• [TASK TO CARRY OUT] Write out, unaltered, each line from the top of the records below down to the line where "destruct v as" appears, that line included.

• [RECORDS FOR THIS TASK]
Lemma buffer_read_spec s v b cb :
  cache_rep dev s v → v_cache v !! b = Some cb →
  ∃ s', buffer_read (c_ptr cb) s = Ok (tt, s') ∧
    cache_rep dev s' (put_cached b (with_data cb (default (dblock (v_disk v) b) (c_data cb))) v).
Proof.
  intros R Hb. destruct (deref_ok s v b cb R Hb) as (buf & Hd & Hr).
  destruct (Hr) as [Ed Eb [Er Hn'] Em Edt]. unfold buffer_read.
  rewrite (bind_ok _ _ _ _ _ Hd). destruct (c_data cb) as [bs|] eqn:Ec.
  - destruct Edt as (-> & _ & _). exists s. split; [done|]. simpl.
    assert (put_cached b (with_data cb bs) v = v) as ->; [|done].
    destruct v as [d w c], cb; simpl in *. unfold put_cached, with_data, with_cache; simpl.
    rewrite <- Ec, insert_id by done. done.
  - rewrite Edt. simpl.
    destruct (cache_rep_store s v b cb (with_data cb (dblock (v_disk v) b))
      (set_bytes buf true (dblock (v_disk v) b))) as (s' & Es & R' & _); [done|done|done| |].
    { split; simpl; auto. split_and!; [done..|]. destruct (cr_disk _ _ _ R) as [<- _].
      apply (cr_blocks _ _ _ R). }
    exists s'. split; [|done]. unfold diskRead, deref, store, modify, gets, mbind, M_bind in *.
    destruct (heap s !! c_ptr cb) as [buf'|]; [injection Hd as ->|done]. simpl.
    rewrite lookup_insert_eq. simpl. rewrite insert_insert_eq. injection Es as <-.
    destruct (cr_disk _ _ _ R) as [-> _]. by rewrite Eb.
Qed.

Lemma buffer_write_spec s v b cb bs :
  cache_rep dev s v → v_cache v !! b = Some cb → c_held cb = true → c_data cb = Some bs →
  ∃ s', buffer_write (c_ptr cb) s = Ok (tt, s') ∧ cache_rep dev s' (disk_write b bs v).
Proof.
  intros R Hb Hheld Hbs. destruct (deref_ok s v b cb R Hb) as (buf & Hd & Hr).
  destruct (Hr) as [Ed Eb [Er Hn'] Em Edt]. rewrite Hbs in Edt. destruct Edt as (Ev & Ebs & Hblk).
  unfold buffer_write, diskWrite. rewrite (bind_ok _ _ _ _ _ Hd).
  rewrite (bind_ok (gets current) _ s _ _ eq_refl), Em, Hheld, SleepMutex.holding_locked.
  rewrite (bind_ok (assert true) _ s _ _ eq_refl), (bind_ok _ _ _ _ _ Hd), Eb, Ebs.
  eexists. split; [reflexivity|]. destruct R as [Hdev Ht Hk Hbufs [Hst Hw] Hbl].
  split; simpl; auto.
  - by rewrite Hst, Hw.
  - intros b'. rewrite dblock_insert. by case_decide.
Qed.

Lemma buffer_data_spec s v b cb bs :
  cache_rep dev s v → v_cache v !! b = Some cb → c_data cb = Some bs →
  buffer_data (c_ptr cb) s = Ok (bs, s).
Proof.
  intros R Hb Hbs. destruct (deref_ok s v b cb R Hb) as (buf & Hd & Hr).
  pose proof (br_data _ _ _ _ _ Hr) as Edt. rewrite Hbs in Edt. destruct Edt as (_ & <- & _).
  unfold buffer_data. by rewrite (bind_ok _ _ _ _ _ Hd).
Qed.

Lemma buffer_set_data_spec s v b cb bs bs' :
  cache_rep dev s v → v_cache v !! b = Some cb → c_data cb = Some bs → is_block bs' →
  ∃ s', buffer_set_data (c_ptr cb) bs' s = Ok (tt, s') ∧
    cache_rep dev s' (put_cached b (with_data cb bs') v).
Proof.
  intros R Hb Hbs Hbs'. destruct (deref_ok s v b cb R Hb) as (buf & Hd & Hr).
  destruct (Hr) as [Ed Eb [Er Hn'] Em Edt]. rewrite Hbs in Edt.
  destruct (cache_rep_store s v b cb (with_data cb bs') (set_bytes buf (valid buf) bs'))
    as (s' & Es & R' & _); [done|done|done| |].
  { split; simpl; auto. split_and!; [apply Edt|done|done]. }
  exists s'. unfold buffer_set_data. by rewrite (bind_ok _ _ _ _ _ Hd).
Qed.

Lemma buffer_block_spec s v b cb :
  cache_rep dev s v → v_cache v !! b = Some cb → buffer_block (c_ptr cb) s = Ok (b, s).
Proof.
  intros R Hb. destruct (deref_ok s v b cb R Hb) as (buf & Hd & Hr).
  unfold buffer_block. rewrite (bind_ok _ _ _ _ _ Hd), (br_block _ _ _ _ _ Hr). done.
Qed.

Lemma cache_fits_mono X Y : X ⊆ Y → cache_fits dev Y → cache_fits dev X.
Proof.
  intros HXY H2 k1 k2 k3 H1' H2' H3'. apply H2; set_solver.
Qed.

Lemma cache_fits_pair a b : cache_fits dev {[a; b]}.
Proof.
  intros k1 k2 k3 H1 H2 H3 _ _.
  apply elem_of_map in H1 as (x1 & -> & ?), H2 as (x2 & -> & ?), H3 as (x3 & -> & ?).
  assert (x1 = x2 ∨ x1 = x3 ∨ x2 = x3) as [->|[->| ->]]; [set_solver|auto..].
Qed.

(** Blocks below 256 never share a bucket. *)
Lemma cache_fits_small X : 0 <= dev < 2 ^ 32 → (∀ b, b ∈ X → 0 <= b < 256) → cache_fits dev X.
Proof.
  intros Hdev HX k1 k2 k3 (b1 & -> & H1)%elem_of_map (b2 & -> & H2)%elem_of_map _ E _. left.
  apply HX in H1, H2. rewrite !cache_key_eq in * by lia.
  unfold makeHash in E. rewrite !wrap_small in E by lia.
  change 255 with (Z.ones 8) in E. rewrite !Z.land_ones in E by lia. dlia.
Qed.

Lemma cache_rep_data s v b cb bs :
  cache_rep dev s v → v_cache v !! b = Some cb → c_data cb = Some bs → is_block bs.
Proof.
  intros R Hb Hbs. destruct (cr_bufs _ _ _ R _ _ Hb) as (_ & buf & _ & Hr).
  pose proof (br_data _ _ _ _ _ Hr) as Edt. rewrite Hbs in Edt. apply Edt.
Qed.

Lemma cache_rep_block s v b : cache_rep dev s v → is_block (dblock (v_disk v) b).
Proof. intros R. destruct (cr_disk _ _ _ R) as [<- _]. apply (cr_blocks _ _ _ R). Qed.

(** The cache of the source keeps the promises of the interface. *)
#[export] Instance cache_laws : BufferLaws BufferCache positive dev := {|
  rep := cache_rep dev;
  fits := cache_fits dev;
  fits_mono := cache_fits_mono;
  fits_pair := cache_fits_pair;
  rep_block := cache_rep_block;
  rep_data := cache_rep_data;
  get_spec := cache_get_spec;
  release_spec := cache_release_spec;
  pin_spec := cache_pin_spec;
  unpin_spec := cache_unpin_spec;
  read_spec := buffer_read_spec;
  write_spec := buffer_write_spec;
  data_of_spec := buffer_data_spec;
  set_data_spec := buffer_set_data_spec;
  block_of_spec := buffer_block_spec;
|}.

Lemma cache_rep_init d pid : 0 <= dev < 2 ^ 32 → (∀ b, is_block (dblock d b)) →
  cache_rep dev (initializeBufferCache d pid) (mkView d [] ∅).
Proof.
  intros Hdev Hd. assert (0 <= 8 <= 31) as H8 by lia.
  pose proof (HashMap.inv_make makeHash (V := option positive) 8 H8) as Hinv.
  split; simpl; auto.
  - exists ∅. split.
    + intros k. by rewrite HashMap.lookup_make, lookup_empty.
    + intros k o. rewrite lookup_empty. split; [done|]. intros (b & cb & _ & E & _).
      by rewrite lookup_empty in E.
  - intros b cb E. by rewrite lookup_empty in E.
Qed.
End laws.

End Buffer.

• [TASK RESPONSE]
Lemma buffer_read_spec s v b cb :
  cache_rep dev s v → v_cache v !! b = Some cb →
  ∃ s', buffer_read (c_ptr cb) s = Ok (tt, s') ∧
    cache_rep dev s' (put_cached b (with_data cb (default (dblock (v_disk v) b) (c_data cb))) v).
Proof.
  intros R Hb. destruct (deref_ok s v b cb R Hb) as (buf & Hd & Hr).
  destruct (Hr) as [Ed Eb [Er Hn'] Em Edt]. unfold buffer_read.
  rewrite (bind_ok _ _ _ _ _ Hd). destruct (c_data cb) as [bs|] eqn:Ec.
  - destruct Edt as (-> & _ & _). exists s. split; [done|]. simpl.
    assert (put_cached b (with_data cb bs) v = v) as ->; [|done].
    destruct v as [d w c], cb; simpl in *. unfold put_cached, with_data, with_cache; simpl.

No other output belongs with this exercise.